2.2.7. One factor at a time approach screening

One factor at a time (OFAT) approach was used for optimizing the swainsonine production from M. anisopliae ARSEF-1724 (UM8). Apart from the earlier known physical parameters for growth conditions, all other chemical parameters were optimized individually at a time keeping the other parameters constant. The effects of different oatmeal concentrations (2-10 %, w/v), growth media (SDB, CZ M₁ and M₂), carbon sources (glucose, fructose, maltose, sucrose and starch), glucose concentrations (0.5-3.5 %, w/v), 6 % (w/v) complex nitrogen sources (oatmeal, peptone, beef extract and yeast extract), 0.5 % (w/v) of simple nitrogen sources (urea,

ammonium sulphate, ammonium chloride and potassium nitrate) and pH (3-7) were screened for optimal swainsonine production from M. anisopliae fermentation.

2.2.8. Plackett-Burman screening

Overall seven parameters were screened using Plackett Burman-design of experiment (PB-DOE) (Plackett and Burman 1946) in the “Design Expert software DX7” for their cumulative effects towards fermentative production of swainsonine from M. anisopliae.
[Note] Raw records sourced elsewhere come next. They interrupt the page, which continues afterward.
Record World := mkWorld {
  io_ : W;
  g_bufTotal_ : Z;
  g_specTotal_ : Z;
  g_specDropped_ : Z;
  stats_ : ctr -> Z;
  events_ : list event;
  ticks_ : nat
}.
Definition St : Type := FileEntry * World.

Definition set_io (v : W) (w : World) : World :=
  mkWorld v (g_bufTotal_ w) (g_specTotal_ w) (g_specDropped_ w) (stats_ w) (events_ w) (ticks_ w).
Definition set_pools (b s d : Z) (w : World) : World :=
  mkWorld (io_ w) b s d (stats_ w) (events_ w) (ticks_ w).
Definition set_stats (v : ctr -> Z) (w : World) : World :=
  mkWorld (io_ w) (g_bufTotal_ w) (g_specTotal_ w) (g_specDropped_ w) v (events_ w) (ticks_ w).
Definition set_events (v : list event) (w : World) : World :=
  mkWorld (io_ w) (g_bufTotal_ w) (g_specTotal_ w) (g_specDropped_ w) (stats_ w) v (ticks_ w).
Definition tick (w : World) : World :=
  mkWorld (io_ w) (g_bufTotal_ w) (g_specTotal_ w) (g_specDropped_ w) (stats_ w) (events_ w) (S (ticks_ w)).
(** ** One coalesced run *)
Lemma take_run_spec m next size l run pages rest :
  meta_ok m -> Forall (fun ip => page_ok (fst ip) (snd ip)) l ->
  take_run m next size l = (run, pages, rest) ->
  exists pre, l = pre ++ rest /\ pages = map entry_of pre /\
    map fst pre = zrange next (next + zlen pre) /\ run = concat (map (fun ip => data (snd ip)) pre).
Proof using.
  intros Hm Hl. revert next size run pages. induction Hl as [|[i p] l Hp Hl IH]; intros next size run pages.
  { intros [= <- <- <-]. exists []. rewrite Z.add_0_r, zrange_nil by lia. done. }
  cbn [take_run]. destruct (_ && _) eqn:E; b2p.
  2: { intros [= <- <- <-]. exists []. rewrite Z.add_0_r, zrange_nil by lia. done. }
  destruct (take_run m (next + 1) _ l) as [[run' pages'] rest'] eqn:Et. intros [= <- <- <-].
  destruct (IH _ _ _ _ Et) as (pre & -> & -> & Hk & ->). exists ((i, p) :: pre). subst i.
  rewrite zlen_cons. pose proof (zlen_nonneg pre). split; [done|]. split; [done|]. split.
  - cbn [map fst]. rewrite Hk. rewrite (zrange_cons next) by lia. do 2 f_equal. lia.
  - cbn [map concat snd]. f_equal. destruct Hp as (_ & Hz & _). cbn [fst snd] in Hz.
    apply zsub_all. by rewrite (meta_ok_pb P fs m next Hm).
Qed.

Lemma take_run_progress m i p l run pages rest :
  take_run m i 0 ((i, p) :: l) = (run, pages, rest) -> (length rest <= length l)%nat.
Proof using.
  cbn [take_run]. rewrite Z.eqb_refl. cbn [andb]. change (0 <? kMaxRun) with true.
  assert (forall l next size run pages rest, take_run m next size l = (run, pages, rest) ->
    (length rest <= length l)%nat) as G.
  { clear. induction l as [|[i p] l IH]; intros next size run pages rest; cbn; [by intros [= _ _ <-]|].
    destruct (_ && _); [|by intros [= _ _ <-]].
    destruct (take_run m (next + 1) _ l) as [[? ?] ?] eqn:E. intros [= _ _ <-]. apply IH in E. lia. }
  destruct (take_run m (i + 1) _ l) as [[? ?] ?] eqn:E. intros [= _ _ <-]. by apply G in E.
Qed.

(** Consecutive full pages lie one page apart in the run. *)
Lemma run_slices first pre :
  0 <= first -> Forall (fun ip => page_ok (fst ip) (snd ip)) pre ->
  map fst pre = zrange first (first + zlen pre) ->
  let run := concat (map (fun ip => data (snd ip)) pre) in
  (pre <> [] -> zlen run = (first + zlen pre - 1) * P + pb (first + zlen pre - 1) - first * P) /\
  forall i p, (i, p) ∈ pre -> first <= i < first + zlen pre /\ zsub run ((i - first) * P) (pb i) = data p /\
    (i - first) * P + pb i <= zlen run.
Proof using HP Hfs.
  pose proof (P_range P HP) as HPr. intros Hf Hp. revert first Hf.
  induction Hp as [|[j q] pre Hq Hp IH]; intros first Hf Hk run.
  { split; [done|]. intros i p Hin. by apply elem_of_nil in Hin. }
  rewrite zlen_cons in *. pose proof (zlen_nonneg pre). cbn [map fst] in Hk.
  rewrite (zrange_cons first) in Hk by lia. injection Hk as -> Hk.
  replace (first + (1 + zlen pre)) with (first + 1 + zlen pre) in * by lia.
  destruct (IH (first + 1) ltac:(lia) Hk) as [IHl IHs]. destruct Hq as (Hi & Hz & _). cbn [fst snd] in Hi, Hz.
  subst run. cbn [map concat snd] in *. set (run' := concat (map _ pre)) in *.
  destruct (pb_plain P fs HP Hfs first Hi) as (_ & ? & ? & ?). rewrite zlen_app, Hz.
  destruct pre as [|x pre'].
  - cbn in run'. subst run'. change (zlen (@nil (Z * BufPage))) with 0 in *. change (zlen (@nil Z)) with 0 in *. split.
    + intros _. replace (first + 1 + 0 - 1) with first by lia. rewrite ?zlen_nil; lia.
    + intros i p [= -> ->]%list_elem_of_singleton. rewrite Z.sub_diag, app_nil_r.
      split; [lia|]. split; [by apply zsub_all|]. rewrite ?zlen_nil; lia.
  - specialize (IHl ltac:(done)). set (pre := x :: pre') in *.
    assert (pb first = P) as Epb.
    { apply (last_short P fs HP Hfs); [done|]. destruct x as [jx qx].
      rewrite Forall_forall in Hp. destruct (Hp (jx, qx) ltac:(by left)) as (Hjx & _). cbn [fst] in Hjx.
      subst pre. cbn [map fst] in Hk. rewrite zlen_cons in Hk. pose proof (zlen_nonneg pre').
      rewrite (zrange_cons (first + 1)) in Hk by lia. injection Hk as -> _. lia. }
    split; [intros _; lia|]. intros i p [[= -> ->]|Hin]%elem_of_cons.
    + rewrite Z.sub_diag. pose proof (zlen_nonneg run'). split; [lia|]. split; [by apply zsub_app|lia].
    + destruct (IHs i p Hin) as (? & Hs & ?). split; [lia|]. rewrite <- Hs. split; [|lia].
      assert (0 <= (i - (first + 1)) * P) by (apply Z.mul_nonneg_nonneg; lia).
      rewrite zsub_app_r by lia. f_equal. lia.
Qed.

(** ** Its effect on the data file *)
Definition page_at (d : bytes) (i : Z) : bytes := zsub d (i * P) (pb i).

Lemma file_updated_open (Q : bytes -> bytes -> Prop) s fd s' f :
  file_updated Q s fd s' -> open_file s fd = Some f ->
  exists f', open_file s' fd = Some f' /\ Q (i_data f) (i_data f').
Proof using.
  intros (ino & g & g' & Hfd & Hg & _ & HQ & ->) Hf. unfold open_file in *. cbn in *. rewrite Hfd in *. cbn in *.
  rewrite Hg in Hf. injection Hf as <-. exists g'. by rewrite lookup_insert_eq.
Qed.

(** Bytes outside [[a * P, a * P + n)] keep every page that is not in it. *)
Lemma within_pages a b n d d' :
  0 <= a <= b -> b < np -> n = b * P + pb b - a * P -> fs <= zlen d -> within (a * P) n d d' ->
  fs <= zlen d' /\ forall i, 0 <= i < np -> (i < a \/ b < i) -> page_at d' i = page_at d i.
Proof using HP Hfs.
  intros Hab Hb -> Hd [Hl Hw]. split; [lia|]. intros i Hi Hout.
  destruct (pb_plain P fs HP Hfs i Hi) as (_ & ? & ? & ?). pose proof (P_range P HP).
  assert (0 <= i * P) by (apply Z.mul_nonneg_nonneg; lia).
  apply Hw; [lia|lia|lia|]. destruct Hout.
  - left. destruct (page_end P fs HP Hfs i a) as [Hpe _]; [lia|lia|]. apply Hpe. lia.
  - right. destruct (page_end P fs HP Hfs b i) as [Hpe _]; [lia|lia|]. specialize (Hpe ltac:(lia)). lia.
Qed.
(** *** A block header whose length wraps *)
Definition loop_header : bytes :=
  Eval vm_compute in
    let h := write_all [(0, kBlockMagic); (8, le_bytes 8 42); (16, le_bytes 8 (p64 - 4096))] (zeros kBlockHeader) in
    putLE 4 h 60 (crc 0 (zsub h 0 60)).
Definition loop_file : bytes := zeros 4096 ++ loop_header.

(** the extent check of the scan is modulo 2^64. A file of 4160 bytes whose one
    block header, CRC included, is valid but claims 2^64 - 4096 bytes: the check
    passes, the scan goes back to offset 0 and meets the same header again; it
    never returns, whatever the fuel. *)
Theorem slot_scan_can_loop :
  zlen loop_file = 4160 /\ block_header 42 (zsub loop_file 4096 kBlockHeader) = Some (p64 - 4096, 0) /\
  forall fuel claimed out, img_scan loop_file fuel 42 4160 4096 claimed out = None.
Proof.
  split; [reflexivity|]. split; [vm_compute; reflexivity|].
  assert (hop loop_file 42 4160 4096 = (0, [], Some (p64 - 4096))) as H1 by (vm_compute; reflexivity).
  assert (hop loop_file 42 4160 0 = (4096, [], None)) as H2 by (vm_compute; reflexivity).
  assert ((4160 <? 4096 +% kBlockHeader) = false) as H3 by reflexivity.
  assert ((4160 <? 0 +% kBlockHeader) = false) as H4 by reflexivity.
  generalize dependent loop_file. intros d H1 H2.
  assert (forall fuel claimed out, img_scan d fuel 42 4160 4096 claimed out = None /\
    img_scan d fuel 42 4160 0 claimed out = None) as H.
  { induction fuel as [|fuel IH]; intros claimed out; [done|]. rewrite !img_scan_hop, H1, H2, H3, H4. split; apply IH. }
  intros. apply H.
Qed.
End SlotScan.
Based on PB factorial design, each factor was examined in two levels: -1 for low level and +1 for high level (Plackett and Burman, 1946). Table 2.2 shows levels of each factor used in the experimental design and the design matrix.

These factors used in PB with their high and low range values were selected based upon the OFAT screening experiments (described in Section 2.2.7) and reports. The parameters for PB screening were (A) glucose, (B) lysine, (C) oatmeal extract, (D) MgSO_4.7H₂O, (E) CaCl₂, (F) pH and (G) inoculum size. The design of experiment (DOE) study ranges and significant values for each parameter are shown in Table 2.2.

The level of significance for each variable was determined using the lack of fit test (F- test) with at p < 0.05.